Quant aux images, le cinéma
est sur le coup, la BBC aussi, tout comme la RTF. De quoi faire
pâlir d'envie les cyclistes du Tour de France.
Et histoire d'être complet, le
préfet, les conseillers généraux, les maires, le
consul d'Italie, le vice-consul britannique... toutes les
autorités assisteront aussi à son départ
à Montmélian.
Le 19 juillet, c'est donc telle une
rockstar que Jumbo débarque à Montmélian.

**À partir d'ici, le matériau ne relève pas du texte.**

(* ===== verification/Licensing.v ===== *)
(** License resolvers: [src/licensing].

    [Cached] keeps its map in its own struct; the part of the process that holds it
    is the state the accessors of the section reach.  Its mutex makes the lookup and
    the write two atomic steps; callers are modelled one after the other. *)
From S2P Require Import Prelude Values Domain World Demo VerbsData VerbsEffect.

(** ** resolver.go *)

(** [Resolver.IsFeatureEnabled]. *)
Definition Resolver (W : Type) : Type :=
  option uuid → string → gmap string bool → M W (res bool).

Record cacheEntry := mkEntry { ce_value : bool; ce_expires : Z }.

Section Cached.
Context `{Env} {W : Type} (time_Now : W → Z) (data : W → gmap string cacheEntry)
        (set_data : gmap string cacheEntry → W → W).

Definition cacheKey (tenant : option uuid) (feature : string) : string :=
  match tenant with
  | None => "platform|" +:+ feature
  | Some t => uuid_string t +:+ "|" +:+ feature
  end.

(** The entry of the key, unless it expired. *)
Definition cached_value (key : string) (w : W) : option bool :=
  match data w !! key with
  | Some e => if decide (time_Now w < ce_expires e)%Z then Some (ce_value e) else None
  | None => None
  end.

(** [Cached.IsFeatureEnabled]. *)
Definition Cached (inner : Resolver W) (TTL : Z) : Resolver W := λ tenant feature overrides,
  match overrides !! feature with
  | Some v => ret (Ok v)
  | None =>
      let key := cacheKey tenant feature in
      let* hit := (λ w, (cached_value key w, w)) in
      match hit with
      | Some v => ret (Ok v)
      | None =>
          try* enabled := inner tenant feature ∅ else id in
          do* (λ w, (tt, set_data (<[key := mkEntry enabled (time_Now w + TTL)%Z]> (data w)) w)) in
          ret (Ok enabled)
      end
  end.
End Cached.

(** ** http_resolver.go *)

(** [url.QueryEscape]. *)
Definition hex_digit (n : nat) : ascii :=
  Ascii.ascii_of_nat (if decide (n < 10) then 48 + n else 55 + n).
Definition unreserved (c : ascii) : bool :=
  let n := Ascii.nat_of_ascii c in
  bool_decide (48 ≤ n ≤ 57 ∨ 65 ≤ n ≤ 90 ∨ 97 ≤ n ≤ 122 ∨ n = 45 ∨ n = 95 ∨ n = 46 ∨ n = 126).
Fixpoint url_QueryEscape (s : string) : string :=
  match s with
  | EmptyString => ""
  | String c s =>
      if unreserved c then String c (url_QueryEscape s)
      else if decide (c = " "%char) then String "+"%char (url_QueryEscape s)
      else let n := Ascii.nat_of_ascii c in
           String "%"%char (String (hex_digit (n / 16)) (String (hex_digit (n mod 16))
             (url_QueryEscape s)))
  end.

Record HTTPFeatureResolver := mkFeatureResolver {
  hr_BaseURL : string;
  hr_FeaturesPath : string;
  hr_HTTP : option Z          (* the client's timeout; None: nil *)
}.

Section HTTPResolver.
Context `{Env} {St : Type}.
(** [json.Decoder.Decode] into [featuresResp]: the list of features. *)
Context (json_features : string → res (list string)).

Definition features_url (c : HTTPFeatureResolver) (tenant : option uuid) : string :=
  let path := if decide (hr_FeaturesPath c = "") then "/features" else hr_FeaturesPath c in
  let u := hr_BaseURL c +:+ path in
  match tenant with
  | Some t => u +:+ "?" +:+ "tenant_id=" +:+ url_QueryEscape (uuid_string t)
  | None => u
  end.

(** [HTTPFeatureResolver.IsFeatureEnabled]. *)
Definition http_IsFeatureEnabled (c : HTTPFeatureResolver) : Resolver (World St) :=
  λ tenant feature _,
  let u := features_url c tenant in
  match http_NewRequest "GET" u with
  | Some e => ret (Err (EWrap "feature resolver: build request" e))
  | None =>
      try* resp := http_Do (mkHTTP "GET" u ∅ None (default (5 * 1000000000)%Z (hr_HTTP c)))
        else EWrap "feature resolver: do" in
      if decide (rs_StatusCode resp = 200%Z) then
        match json_features (rs_Body resp) with
        | Err e => ret (Err (EWrap "feature resolver: decode" e))
        | Ok features => ret (Ok (bool_decide (feature ∈ features)))
        end
      else ret (Err (EMsg ("feature resolver: unexpected status " +:+ itoa (rs_StatusCode resp))))
  end.
End HTTPResolver.

(** ** The cached resolver is never staler than its time to live *)
Section CachedProps.
Context `{EnvLaws}.

(** A printed uuid is not "platform" and has no "|". *)
Context (uuid_shape : ∀ u, char_free "|"%char (uuid_string u) ∧ uuid_string u ≠ "platform").

Lemma cut_at_bar s f s' f' :
  char_free "|"%char s → char_free "|"%char s' →
  s +:+ String "|"%char f = s' +:+ String "|"%char f' → s = s' ∧ f = f'.
Proof.
  intros Hs Hs' E. pose proof (Index_app _ s f Hs) as Hi. rewrite E, (Index_app _ s' f' Hs') in Hi.
  injection Hi as Hl. split.
  - rewrite <-(strings_take_app s (String "|"%char f)), E, <-Hl. by rewrite strings_take_app.
  - rewrite <-(drop_app_S s "|"%char f), E, <-Hl. by rewrite drop_app_S.
Qed.

(** Different tenants and features never share an entry. *)
Lemma cacheKey_inj t f t' f' : cacheKey t f = cacheKey t' f' → t = t' ∧ f = f'.
Proof.
  assert (∀ u v, uuid_string u = uuid_string v → u = v) as Hinj.
  { intros u v E. pose proof (uuid_parse_string u) as Hu. rewrite E, uuid_parse_string in Hu. congruence. }
  assert (char_free "|"%char "platform") as Hpl by (by apply (bool_decide_unpack _)).
  unfold cacheKey.
  destruct t as [u|], t' as [v|]; intros E.
  - apply cut_at_bar in E as [E ->]; [|apply uuid_shape..]. by rewrite (Hinj _ _ E).
  - apply (cut_at_bar _ _ "platform") in E as [E _]; [|apply uuid_shape|done].
    by destruct (uuid_shape u).
  - apply (cut_at_bar "platform") in E as [E _]; [|done|apply uuid_shape].
    by destruct (uuid_shape v).
  - by apply (cut_at_bar "platform" _ "platform") in E as [_ ->].
Qed.

(** A process that asks: its clock and the cache.  What the wrapped resolver
    answers may change with time. *)
Record LWorld := mkLWorld {
  lw_now : Z;
  lw_cache : gmap string cacheEntry
}.
Definition set_cache (c : gmap string cacheEntry) (w : LWorld) : LWorld :=
  mkLWorld (lw_now w) c.

(** A lookup takes up to [L]; its answer is the truth when it was asked. *)
Context (truth : Z → option uuid → string → res bool) (TTL : Z).
Context (latency : Z → Z) (L : Z) (latency_bound : ∀ t, (0 ≤ latency t ≤ L)%Z).

Definition oracle : Resolver LWorld := λ t f _ w,
  (truth (lw_now w) t f,
   mkLWorld (lw_now w + latency (lw_now w)) (lw_cache w)).
Definition ask_cached : Resolver LWorld := Cached lw_now lw_cache set_cache oracle TTL.

Record query := mkQuery {
  qr_dt : Z;                       (* the time since the previous query *)
  qr_tenant : option uuid;
  qr_feature : string;
  qr_overrides : gmap string bool
}.
Definition ask (q : query) (w : LWorld) : res bool * LWorld :=
  ask_cached (qr_tenant q) (qr_feature q) (qr_overrides q)
    (mkLWorld (lw_now w + qr_dt q) (lw_cache w)).

(** The answers to a sequence of queries, with their times. *)
Fixpoint asks (qs : list query) (w : LWorld) : list (Z * res bool) * LWorld :=
  match qs with
  | [] => ([], w)
  | q :: qs => let '(a, w1) := ask q w in
               let '(l, w2) := asks qs w1 in ((lw_now w1, a) :: l, w2)
  end.

(** Every entry is an answer of the wrapped resolver, at a time that is past. *)
Definition cached_ok (now : Z) (k : string) (e : cacheEntry) : Prop :=
  ∃ t f t0, k = cacheKey t f ∧ truth t0 t f = Ok (ce_value e) ∧
    (ce_expires e ≤ t0 + L + TTL)%Z ∧ (t0 ≤ now)%Z.
Definition cache_ok (w : LWorld) : Prop :=
  ∀ k e, lw_cache w !! k = Some e → cached_ok (lw_now w) k e.

(** What an answer at time [now] may be: the request's override, or what the
    wrapped resolver just said, or said less than [TTL] and one lookup ago. *)
Definition good_answer (q : query) (now : Z) (a : res bool) : Prop :=
  match qr_overrides q !! qr_feature q with
  | Some v => a = Ok v
  | None => ∃ t0, (t0 ≤ now)%Z ∧ ((now ≤ t0 + L)%Z ∨ (now < t0 + L + TTL)%Z ∧ is_Ok a = true) ∧
                  a = truth t0 (qr_tenant q) (qr_feature q)
  end.

Lemma ask_good q w :
  (0 ≤ qr_dt q)%Z → cache_ok w →
  let '(a, w1) := ask q w in
  cache_ok w1 ∧ good_answer q (lw_now w1) a.
Proof.
  intros Hdt Hok. set (w0 := mkLWorld (lw_now w + qr_dt q) (lw_cache w)).
  assert (cache_ok w0) as Hok0.
  { intros k e (t & f & t0 & ? & ? & ? & ?)%Hok. exists t, f, t0. split_and!; try done. simpl; lia. }
  unfold ask, ask_cached, Cached, good_answer. fold w0. clearbody w0.
  destruct (qr_overrides q !! qr_feature q) as [v|]; [done|].
  set (key := cacheKey (qr_tenant q) (qr_feature q)). unfold bind at 1.
  destruct (cached_value lw_now lw_cache key w0) as [v|] eqn:Hhit.
  - split; [done|]. unfold cached_value in Hhit.
    destruct (lw_cache w0 !! key) as [e|] eqn:He; [|done].
    destruct (decide _) as [Hlt|]; [|done]. injection Hhit as <-.
    destruct (Hok0 _ _ He) as (t & f & t0 & [Ht Hf]%cacheKey_inj & Htr & Hex & Hle).
    exists t0. split_and!; [done|right; split; [simpl in *; lia|done]|by rewrite Ht, Hf].
  - unfold bind, oracle. pose proof (latency_bound (lw_now w0)) as Hlat.
    assert (∀ now, (lw_now w0 ≤ now)%Z → ∀ k e, lw_cache w0 !! k = Some e → cached_ok now k e) as Hold.
    { intros now Hn k e (t & f & t0 & ? & ? & ? & ?)%Hok0. exists t, f, t0. split_and!; try done. lia. }
    destruct (truth (lw_now w0) _ _) as [v|e] eqn:Htr; cbn [lw_now set_cache].
    + split; [|exists (lw_now w0); split_and!; [cbn; lia|left; cbn; lia|by rewrite <-Htr]].
      intros k e He. cbn [lw_now lw_cache set_cache] in *.
      apply lookup_insert_Some in He as [[<- <-]|[_ He]]; [|apply Hold; [cbn; lia|done]].
      exists (qr_tenant q), (qr_feature q), (lw_now w0). split_and!; [done|done|cbn; lia..].
    + split; [|exists (lw_now w0); split_and!; [cbn; lia|left; cbn; lia|by rewrite Htr]].
      intros k e' He. apply Hold; [cbn; lia|exact He].
Qed.

(** The license cache is bounded in its staleness and keeps tenants apart: from an
    empty cache, whatever sequence of lookups is made while the clock moves forward,
    each one gives the request's own override if it has one, and otherwise an answer
    the wrapped resolver gives for this very tenant and feature now, or gave less than
    one time-to-live (and the duration of one lookup, since the entry's expiry counts
    from the moment the answer arrived) ago; errors are never served from the cache. *)
Theorem cached_answers_fresh qs now :
  Forall (λ q, 0 ≤ qr_dt q)%Z qs →
  Forall2 (λ q a, good_answer q a.1 a.2) qs (asks qs (mkLWorld now ∅)).1.
Proof.
  intros Hqs. assert (cache_ok (mkLWorld now ∅)) as Hok by (by intros k e He).
  revert Hok. generalize (mkLWorld now ∅). induction Hqs as [|q qs Hq Hqs IH]; intros w Hok; [done|].
  cbn [asks]. pose proof (ask_good q w Hq Hok) as Ha. destruct (ask q w) as [a w1].
  destruct Ha as (Hok1 & Ha). specialize (IH _ Hok1). destruct (asks qs w1) as [l w2].
  by constructor.
Qed.
End CachedProps.

(** ** Witness: a feature that is switched off at time 60 *)
#[local] Existing Instance demo_env.
#[local] Existing Instance demo_laws.

Lemma demo_uuid_shape u : char_free "|"%char (uuid_string u) ∧ uuid_string u ≠ "platform".
Proof.
  destruct u as [|p]; [split; [by apply (bool_decide_unpack _)|done]|].
  change (uuid_string (N.pos p)) with (pos_digits p).
  split; [induction p; by split|by destruct p].
Qed.

Definition switched_off (t : Z) (_ : option uuid) (_ : string) : res bool :=
  Ok (bool_decide (t < 60)%Z).
Definition lookups : list query :=
  [mkQuery 0 None "beta" ∅; mkQuery 70 (Some 3%N) "beta" ∅; mkQuery 0 None "beta" ∅;
   mkQuery 50 None "beta" ∅; mkQuery 1 None "beta" {["beta" := true]}].

Lemma cached_answers_fresh_witness :
  (asks switched_off 100 (λ _, 5%Z) lookups (mkLWorld 0 ∅)).1 =
    [(5%Z, Ok true); (80%Z, Ok false); (80%Z, Ok true); (135%Z, Ok false); (136%Z, Ok true)] ∧
  Forall2 (λ q a, good_answer switched_off 100 5 q a.1 a.2) lookups
    (asks switched_off 100 (λ _, 5%Z) lookups (mkLWorld 0 ∅)).1.
Proof.
  split; [by vm_compute|].
  apply (cached_answers_fresh demo_uuid_shape switched_off 100 (λ _, 5%Z) 5 (λ _, conj (Zle_bool_imp_le 0 5 eq_refl) (Z.le_refl 5)) lookups 0).
  repeat constructor; done.
Defined.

Pendant que les spécialistes tiennent une conférence de
presse, l'animal attend sagement dans son wagon. Même pas
ému par les milliers de personnes qui sont déjà
dans les rues pour le voir.
Pourtant, quand on le laisse se
défouler les pattes et traverser la ville, l'accueil est
éléphantesque. Fanfare locale pour jouer les
différents hymnes (plus les Allobroges), danses folkloriques
exécutées par des groupes, foule tout le long du
parcours, avant un vin d'honneur et un repas officiel... Vive Jumbo
!
Mais pour satisfaire des supporters,
il faut bien que la compétition finisse par débuter...
Ainsi le 20 juillet place aux choses sérieuses.
Première étape : Montmélian-La
Rochette.
Extension, rotation de la trompe,
et hop, un croissant d'avalé !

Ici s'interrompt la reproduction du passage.